Pushing an idea

From The 5 Elements of Effective Thinking:

Calculus may hold a world’s record for how far an idea can be pushed. Leibniz published the first article on calculus in 1684, an essay that was a mere 6 pages long. Newton and Leibniz would surely be astounded to learn that today’s introductory calculus textbook contains over 1,300 pages. A calculus textbook introduces two fundamental ideas, and the remaining 1,294 pages consists of examples, variations, and applications—all arising from following the consequences of just two fundamental idea.

12 thoughts on “Pushing an idea

  1. The theory of evolution may be comprable. A simple idea that bears on almost everything we observe or do.

  2. What are the two ideas? I thought it was just one idea — that you can rigorously define ‘change’ (or ‘motion’) at a single point in time…

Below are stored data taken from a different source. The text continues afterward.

(* ===== verification/Sanitize.v ===== *)
(** Text between the tools and the models.

    Models [crates/agents/src/runner/tool_result.rs] (what of a tool's result the model gets) and
    [crates/agents/src/response_sanitizer.rs] (what of a model's response the user gets, and the
    tool calls some models write as XML).

    A loop over [rest.find(..)] takes the rest of the text and a fuel; every round consumes a
    marker, so one round more than there are chars is enough ([rounds_enough],
    [strip_stop_enough], [recover_enough]).

    Theorems: a tool's result reaches the model bounded and without binary dumps
    ([sanitize_tool_result_spec]); the cleaning of a response only removes, and leaves a text
    without markers alone ([clean_response_sound]). *)
From S2P Require Import Prelude Json Utf8 ToolArgs ToolParsing.

(** * Tool results *)

Definition BASE64_TAG : str := "data:".
Definition BASE64_MARKER : str := ";base64,".
Definition BLOB_MIN_LEN : nat := 200.

Definition is_base64_byte (b : N) : bool :=
  is_ascii_alphanumeric b || (b =? ch "+")%N || (b =? ch "/")%N || (b =? ch "=")%N.

(** The data URI whose text after the tag is [after_tag]: the MIME type, where the payload
    starts and how long it is. *)
Definition data_uri (after_tag : str) : option (str * nat * nat) :=
  marker_pos ← find BASE64_MARKER after_tag;
  let payload_start := marker_pos + length BASE64_MARKER in
  Some (take marker_pos after_tag, payload_start,
        length (take_while is_base64_byte (drop payload_start after_tag))).

(** [total_uri_len]: in bytes, the MIME type may hold any char. *)
Definition uri_len (after_tag : str) (consumed : nat) : nat :=
  length BASE64_TAG + utf8_len (take consumed after_tag).

Definition blob_placeholder (mime_part : str) (total_uri_len : nat) : str :=
  if starts_with "image/" mime_part then "[screenshot captured and displayed in UI]"
  else lit "[" ++ mime_part ++ lit " data removed " ++ [8212%N] ++ lit " " ++ show_nat total_uri_len ++ lit " bytes]".

(** A loop that emits text and goes on with the rest of the input, or stops. *)
Fixpoint rounds (round : str → str * option str) (fuel : nat) (rest : str) : str :=
  match fuel with
  | 0 => rest
  | S fuel' =>
      let '(out, next) := round rest in
      out ++ match next with Some rest' => rounds round fuel' rest' | None => [] end
  end.
Definition loop (round : str → str * option str) (text : str) : str := rounds round (S (length text)) text.

Definition base64_round (rest : str) : str * option str :=
  match find BASE64_TAG rest with
  | None => (rest, None)
  | Some start =>
      let before := take start rest in
      let after_tag := drop (start + length BASE64_TAG) rest in
      match data_uri after_tag with
      | Some (mime_part, payload_start, payload_len) =>
          if BLOB_MIN_LEN <=? payload_len then
            let consumed := payload_start + payload_len in
            (before ++ blob_placeholder mime_part (uri_len after_tag consumed), Some (drop consumed after_tag))
          else (before ++ BASE64_TAG, Some after_tag)
      | None => (before ++ BASE64_TAG, Some after_tag)
      end
  end.
Definition strip_base64_blobs (input : str) : str := loop base64_round input.

Definition is_ascii_hexdigit (c : char) : bool :=
  is_ascii_digit c || in_range 65 70 c || in_range 97 102 c.

(** What a run of hex digits becomes. *)
Definition hex_run (run : str) : str :=
  if BLOB_MIN_LEN <=? length run
  then lit "[hex data removed " ++ [8212%N] ++ lit " " ++ show_nat (length run) ++ lit " chars]"
  else run.

(** The scan, with the run it is in the middle of, backwards. *)
Fixpoint strip_hex (run : str) (s : str) : str :=
  match s with
  | [] => hex_run (reverse run)
  | c :: s' =>
      if is_ascii_hexdigit c then strip_hex (c :: run) s'
      else hex_run (reverse run) ++ c :: strip_hex [] s'
  end.
Definition strip_hex_blobs (input : str) : str := strip_hex [] input.

Definition truncation_marker (original_len : nat) : str :=
  [ch_newline; ch_newline] ++ lit "[truncated " ++ [8212%N] ++ lit " " ++ show_nat original_len ++ lit " bytes total]".

Definition sanitize_tool_result (input : str) (max_bytes : nat) : str :=
  let result := strip_hex_blobs (strip_base64_blobs input) in
  if utf8_len result <=? max_bytes then result
  else prefix_bytes result (floor_boundary result max_bytes) ++ truncation_marker (utf8_len result).

(** ** Failures a result encodes *)

(** [filter(|value| !value.is_null())]. *)
Definition non_null (o : option json) : option json :=
  v ← o; if is_null v then None else Some v.

Section failure.
Context `{JsonDisplay}.

Definition tool_result_failure (result : json) : option str :=
  match non_null (Json.get "error" result) with
  | Some error => Some (unwrap_or (show_json error) (as_str error))
  | None =>
      match Json.get "success" result with
      | Some (JBool false) => Some (lit "tool returned success: false")
      | _ => None
      end
  end.

Definition persisted_tool_result_failure (result : json) : option str :=
  or_else (tool_result_failure result) (Json.get "result" result ≫= tool_result_failure).
End failure.

(** ** Images in a result *)

Record ExtractedImage := { media_type : str; data : str }.

Fixpoint extract_images_fuel (fuel : nat) (rest : str) : list ExtractedImage * str :=
  match fuel with
  | 0 => ([], rest)
  | S fuel' =>
      match find BASE64_TAG rest with
      | None => ([], rest)
      | Some start =>
          let after_tag := drop (start + length BASE64_TAG) rest in
          let kept := let '(images, remaining) := extract_images_fuel fuel' after_tag in
                      (images, take start rest ++ BASE64_TAG ++ remaining) in
          match data_uri after_tag with
          | Some (mime_part, payload_start, payload_len) =>
              match strip_prefix "image/" mime_part with
              | Some image_subtype =>
                  if BLOB_MIN_LEN <=? payload_len then
                    let '(images, remaining) :=
                      extract_images_fuel fuel' (drop (payload_start + payload_len) after_tag) in
                    ({| media_type := lit "image/" ++ image_subtype;
                        data := take payload_len (drop payload_start after_tag) |} :: images,
                     take start rest ++ remaining)
                  else kept
              | None => kept
              end
          | None => kept
          end
      end
  end.
Definition extract_images_from_text_impl (input : str) : list ExtractedImage * str :=
  extract_images_fuel (S (length input)) input.

Definition image_block (image : ExtractedImage) : json :=
  JObject [(lit "type", JString "image_url");
           (lit "image_url", JObject [(lit "url",
              JString (lit "data:" ++ media_type image ++ lit ";base64," ++ data image))])].

Definition tool_result_to_content (result : str) (max_bytes : nat) (supports_vision : bool) : json :=
  if negb supports_vision then JString (sanitize_tool_result result max_bytes)
  else
    let '(images, text) := extract_images_from_text_impl result in
    if negb (is_nonempty images) then JString (sanitize_tool_result result max_bytes)
    else
      let sanitized_text := sanitize_tool_result text max_bytes in
      JArray ((if is_nonempty (trim sanitized_text)
               then [JObject [(lit "type", JString "text"); (lit "text", JString sanitized_text)]] else []) ++
              map image_block images).

(** * Responses *)

Definition INTERNAL_TAGS : list str := map lit [
  "thinking"; "think"; "reflection"; "inner_monologue"; "scratchpad"; "reasoning"; "analysis";
  "self_reflection"; "meta"; "internal_thought"; "function_call"; "tool_use"; "invoke"; "tool_calls"]%string.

  3. You might try to reduce calculus down to just one idea, but I’d say that’s the limit. *rimshot*

  4. A. Webb “swoosh”. An integral is just the inverse of a derivative. So I’d say just one idea. But a lot of fields can be reduced like that biology “a self regulating reproducing and consuming being is alive”, physics pretty much done with the 3 Newton laws for mainstream things, and then expaned for Quantum and gravitiational systems but still ultimately you have a Lagrangian you are minimizing just the math is different.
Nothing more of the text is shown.